=== Section Start ===
Definition children (e : expr) : list expr :=
  match e with
  | Attribute v _ => [v]
  | CallE f args kws => f :: args ++ map snd kws
  | Subscript v s => [v; s]
  | Display l | OtherE l => l
  | Constant _ | Name _ => []
  end%list.

Fixpoint size (e : expr) : nat :=
  match e with
  | Attribute v _ => S (size v)
  | CallE f args kws => S (size f + sum_list_with size args + sum_list_with (fun k => size k.2) kws)
  | Subscript v s => S (size v + size s)
  | Display l | OtherE l => S (sum_list_with size l)
  | Constant _ | Name _ => 1
  end.

(** [ast.walk]: breadth first. *)
Fixpoint walk (fuel : nat) (todo : list expr) : list expr :=
  match fuel, todo with
  | S fuel, e :: todo => e :: walk fuel (todo ++ children e)%list
  | _, _ => []
  end.

Definition names_in (e : expr) : list string := omap (M := list) (fun e => match e with Name id => Some id | _ => None end) (walk (size e) [e]).

Definition target_names (targets : list expr) : list string :=
  omap (M := list) (fun e => match e with Name id => Some id | _ => None end) targets.

(** What an assignment assigns, and to what. *)
Definition assigned (n : node) : option (list expr * expr) :=
  match n with
  | Assign targets value => Some (targets, value)
  | AnnAssign target (Some value) => Some ([target], value)
  | _ => None
  end.

(** The variables a module object is assigned to, each with the names it may carry. *)
Definition module_vars (ns : list node) : list (string * list string) :=
  flat_map (fun n => match assigned n with
    | Some (targets, value) => if is_module_type value then map (fun x => (x, _module_type_name value)) (target_names targets) else []
    | None => []
    end) ns.

(** The texts a loop binds its variables to. *)
Definition loop_texts (ns : list node) : list (string * string) :=
  flat_map (fun n => match n with
    | For target (Display items) =>
        flat_map (fun item => match item with
          | Display elts => omap (M := list) (fun p => match p.2 with Constant s => Some (p.1, s) | _ => None end) (zip (names_in target) elts)
          | _ => []
          end) items
    | _ => []
    end) ns.

Definition texts_of {A} (x : string) (l : list (string * A)) : list A := map snd (base.filter (fun p => p.1 = x) l).

Section installed.
Context (ns : list node).

Definition _keys (slice value : expr) : list string :=
  match slice with
  | Constant s => [s]
  | Name id => texts_of id (loop_texts ns)
  | Attribute (Name id) "__name__" =>
      match value with
      | Name x => if String.eqb id x then concat (texts_of x (module_vars ns)) else []
      | _ => []
      end
  | _ => []
  end.

Definition _is_module_value (value : expr) : bool :=
  match value with Name x => bool_decide (x ∈ map fst (module_vars ns)) | _ => is_module_type value end.

(** [_installed_stub_names]. *)
Definition _installed_stub_names : list string :=
  flat_map (fun n => match assigned n with
    | Some (targets, value) =>
        if _is_module_value value then flat_map (fun t => match t with Subscript _ slice => _keys slice value | _ => [] end) targets else []
    | None => []
    end) ns.

End installed.

(** The first of some lines, in the order of the walk. *)
Definition first_line (line : node -> option Z) (ns : list node) : option Z :=
  List.hd_error (omap (M := list) line ns).

Definition installs_at (n : node) : option Z :=
  match n with Call lineno func => if is_callee "inject_config_stub" func then Some lineno else None | _ => None end.

Definition imports_at (n : node) : option Z :=
  match n with
  | ImportFrom lineno _ module _ => if in_exllamav3 (default "" module) then Some lineno else None
  | Import lineno names => if existsb in_exllamav3 names then Some lineno else None
  | _ => None
  end.

Definition installs_first (ns : list node) : bool :=
  match first_line installs_at ns with
  | None => false
  | Some call_line => match first_line imports_at ns with Some i => negb (i <? call_line)%Z | None => true end
  end.

(** [_installer_invocation]. *)
Fixpoint _installer_invocation (l : list (string * source)) : res (option string) :=
  match l with
  | [] => Ok None
  | (_, Unreadable) :: l => _installer_invocation l
  | (_, Undecodable) :: _ => Raise ValueError
  | (name, Text s) :: l =>
      match parse s with
      | Some t => if installs_first (nodes t) then Ok (Some name) else _installer_invocation l
      | None => _installer_invocation l
      end
  end.

Definition missing (names : list string) : list string := base.filter (fun n => n ∉ names) STUB_NAMESPACES.

(** [stub_contract]: the file that runs the installer. *)
Definition stub_contract (o : overlay_dir) : res string :=
  match o with
  | NoOverlay | MissingOverlay => Raise RuntimeError
  | Overlay l =>
      source ← _read (dict_find "exl3_namespace.py" l);
      t ← of_option RuntimeError (parse source);
      if negb (bool_decide ("inject_config_stub" ∈ top_functions t)) then Raise RuntimeError
      else
        match missing (_installed_stub_names (nodes t)) with
        | _ :: _ => Raise RuntimeError
        | [] =>
            installed ← of_option RuntimeError (run_installer source);
            match missing installed with
            | _ :: _ => Raise RuntimeError
            | [] => invoker ← _installer_invocation l; of_option RuntimeError invoker
            end
        end
  end.

(** ** The verdict *)

Inductive verdict := NOT_REACHABLE | REACHABLE_OK | REACHABLE_OVERFLOW | ABORT.

Record report := Report {
  r_verdict : verdict; r_decisive : list string; r_unresolved_calls : list string; r_scratch : scratch; r_closure : closure
}.

(** The deployment: the sources of the extension, the package's parent directory and the overlay. *)
Record deployment := Deployment {
  package_exists : bool; kernel_src : option source; gemm_src : option source; linear_src : option source;
  bindings_src : option source; python_exists : bool; root : string; package : files; overlay : overlay_dir
}.

(** The verdict on the facts. *)
Definition judge (s : scratch) (shapes : slots) (decisive unresolved_calls : list string) : verdict :=
  match writes_outside_mgemm_kernel s with
  | _ :: _ => ABORT
  | [] =>
      match decisive with
      | _ :: _ =>
          let worst := Z.max (num_tokens_1_slots_batch_x_topk shapes) (num_tokens_gt_1_slots_bszm shapes) in
          if (max_indices s <? worst)%Z then REACHABLE_OVERFLOW else REACHABLE_OK
      | [] => match unresolved_calls with _ :: _ => ABORT | [] => NOT_REACHABLE end
      end
  end.

(** [import_closure] as the audit calls it; it always has enough turns. *)
Definition the_closure (d : deployment) (seeds : list string) : res closure :=
  default (Raise OtherException) (import_closure parse (root d) (package d) seeds).

Definition decisive_of (symbols entries : list string) (serving_module : string) (in_sites calls_mgemm : bool) : list string :=
  (base.filter (fun s => s ∈ entries) symbols ++ (if in_sites then [serving_module] else [])
   ++ (if calls_mgemm then [(SERVING_CLASS ++ " -> exl3_mgemm")%string] else []))%list.

Definition audit (d : deployment) (serving_module : string) (shapes : slots) : res report :=
  if negb (package_exists d) then Raise RuntimeError
  else
    kernel ← _read (kernel_src d);
    gemm ← _read (gemm_src d);
    linear ← _read (linear_src d);
    bindings ← _read (bindings_src d);
    s ← kernel_scratch kernel;
    calls_mgemm ← serving_path linear;
    _ ← gemm_guards gemm;
    entries ← mgemm_entry_points bindings;
    _ ← stub_contract (overlay d);
    symbols ← overlay_ext_symbols (overlay d);
    sites ← (if python_exists d then mgemm_call_sites (package d) else Raise RuntimeError);
    overlay_seeds ← overlay_module_seeds (overlay d);
    let seeds := serving_module :: overlay_seeds in
    c ← the_closure d seeds;
    match unresolved (root d) c, unparseable c with
    | [], [] =>
        let in_sites := bool_decide (serving_module ∈ map fst sites) in
        let decisive := decisive_of symbols entries serving_module in_sites calls_mgemm in
        let closure_hits := base.filter (fun n => n ∈ seen c) (map fst sites) in
        let unresolved_calls := base.filter (fun n => n <> serving_module) closure_hits in
        Ok (Report (judge s shapes decisive unresolved_calls) decisive unresolved_calls s c)
    | _, _ => Raise RuntimeError
    end.

(** [main]'s exit code. *)
Definition main (d : deployment) (serving_module : string) (top_k max_num_seqs draft_tokens : Z) : res Z :=
  match audit d serving_module (worst_case_slots top_k max_num_seqs draft_tokens) with
  | Raise RuntimeError => Ok 1%Z
  | Raise e => Raise e
  | Ok r => Ok (match r_verdict r with ABORT => 1 | REACHABLE_OVERFLOW => 2 | _ => 0 end)%Z
  end.

End overlay.

(** ** What a verdict establishes *)

Lemma worst_case_ignores_top_k top_k top_k' max_num_seqs draft_tokens :
  num_tokens_1_slots_batch_x_topk (worst_case_slots top_k max_num_seqs draft_tokens) =
  num_tokens_1_slots_batch_x_topk (worst_case_slots top_k' max_num_seqs draft_tokens).
Proof. done. Qed.

(** A dotted name: no empty part, no cache directory. *)
Definition proper (name : string) : Prop := "" ∉ split_char "."%char name /\ "__pycache__" ∉ split_char "."%char name.

Lemma judge_unreachable s shapes decisive calls : judge s shapes decisive calls = NOT_REACHABLE <->
  writes_outside_mgemm_kernel s = [] /\ decisive = [] /\ calls = [].
Proof.
  unfold judge. destruct (writes_outside_mgemm_kernel s); [| naive_solver]. destruct decisive; [destruct calls; naive_solver |].
  case_match; naive_solver.
Qed.

Lemma call_sites_keys l sites sites' : call_sites_of l sites = Ok sites' ->
  (forall n, n ∈ map fst sites -> n ∈ map fst sites') /\
  forall path text, (path, Text text) ∈ l -> listed path = true -> call_lines text <> [] -> _module_name path ∈ map fst sites'.
Proof.
  revert sites. induction l as [|[path src] l IH]; intros sites E; simpl in E; [injection E as <-; split; [done | set_solver] |].
  assert (Hskip : forall sites, call_sites_of l sites = Ok sites' -> (forall n, n ∈ map fst sites -> n ∈ map fst sites') /\
    forall path text, (path, Text text) ∈ l -> listed path = true -> call_lines text <> [] -> _module_name path ∈ map fst sites')
    by (intros; by apply IH).
  assert (Hother : forall sites, call_sites_of l sites = Ok sites' -> (listed path = true -> forall t, src = Text t -> call_lines t = []) ->
    (forall n, n ∈ map fst sites -> n ∈ map fst sites') /\ forall p t, (p, Text t) ∈ (path, src) :: l ->
    listed p = true -> call_lines t <> [] -> _module_name p ∈ map fst sites').
  { intros k Ek Hno. destruct (Hskip k Ek) as [H1 H2]. split; [done |].
    intros p t [E'|Hin]%elem_of_cons Hl Hc; [| eauto]. injection E' as -> <-. by destruct (Hc (Hno Hl t eq_refl)). }
  destruct (listed path); [| by apply Hother]. destruct src as [| |text]; [by apply Hother | done |].
  destruct (call_lines text) as [|h hits] eqn:Eh; [apply Hother; [done | congruence] |].
  destruct (Hskip _ E) as [H1 H2]. unfold dict_set in H1. split.
  - intros n Hn. apply H1, dict_update_keys. by right.
  - intros p t [E'|Hin]%elem_of_cons; [| eauto]. injection E' as -> ->. intros _ _. apply H1, dict_update_keys. by left.
Qed.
=== Section End ===
> **Work required**
Give again, word for word, every line of the listing above from the one with "Definition judge (s" to the one with "let worst := Z.max", both inclusive, and nothing beyond them.

> **Response area**
Definition judge (s : scratch) (shapes : slots) (decisive unresolved_calls : list string) : verdict :=
  match writes_outside_mgemm_kernel s with
  | _ :: _ => ABORT
  | [] =>
      match decisive with
      | _ :: _ =>
          let worst := Z.max (num_tokens_1_slots_batch_x_topk shapes) (num_tokens_gt_1_slots_bszm shapes) in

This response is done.